▼
(* ===== verification/Pgm.v ===== *)
(** * Images and files of the user-space tools: [user/vpipe-common.c], lines 46-61
    and 201-379, and the tools [vpipe-dump-pgm.c] and [vpipe-pgm-diff.c]

    The PGM writer, the PGM reader with its scanner, the difference image and
    the directory helper, over a file system that is a parameter. The theorems:
    what is written is read back; the reader accepts only images of at most
    4096x4096 pixels with exactly their bytes, and gives back its file handle
    and its buffer on every path; the comparison tool writes a black image
    exactly when the two images agree. *)

From S2P Require Import Prelude.

(** ** The operating system and the C library

    A path is its bytes. [mkdir] answers 0 or the error number; [fopen_read]
    is the contents of a file that can be opened; [fappend] writes to an open
    file and answers how many bytes it took; [malloc_ok k n] tells whether the
    [k]-th allocation, of [n] bytes, succeeds. *)
Class Posix := {
  fs : Type;
  mkdir : list Z -> fs -> Z * fs;
  fopen_read : list Z -> fs -> option (list Z);
  fopen_write : list Z -> fs -> option fs;
  fappend : list Z -> list Z -> fs -> Z * fs;
  malloc_ok : Z -> Z -> bool
}.

(** A process: the files, the allocations made, the heap blocks it holds and
    the streams it has open. *)
Record uworld `{Posix} := UWorld { ufs : fs; ucalls : Z; ulive : Z; uopen : Z }.
Arguments UWorld {_} _ _ _ _.

Section Libc.
Context `{Posix}.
▲
- What you should do:
Lines that contain the string "vpipe" should be copied from the material above.

- Exercise answer:
(** * Images and files of the user-space tools: [user/vpipe-common.c], lines 46-61
    and 201-379, and the tools [vpipe-dump-pgm.c] and [vpipe-pgm-diff.c]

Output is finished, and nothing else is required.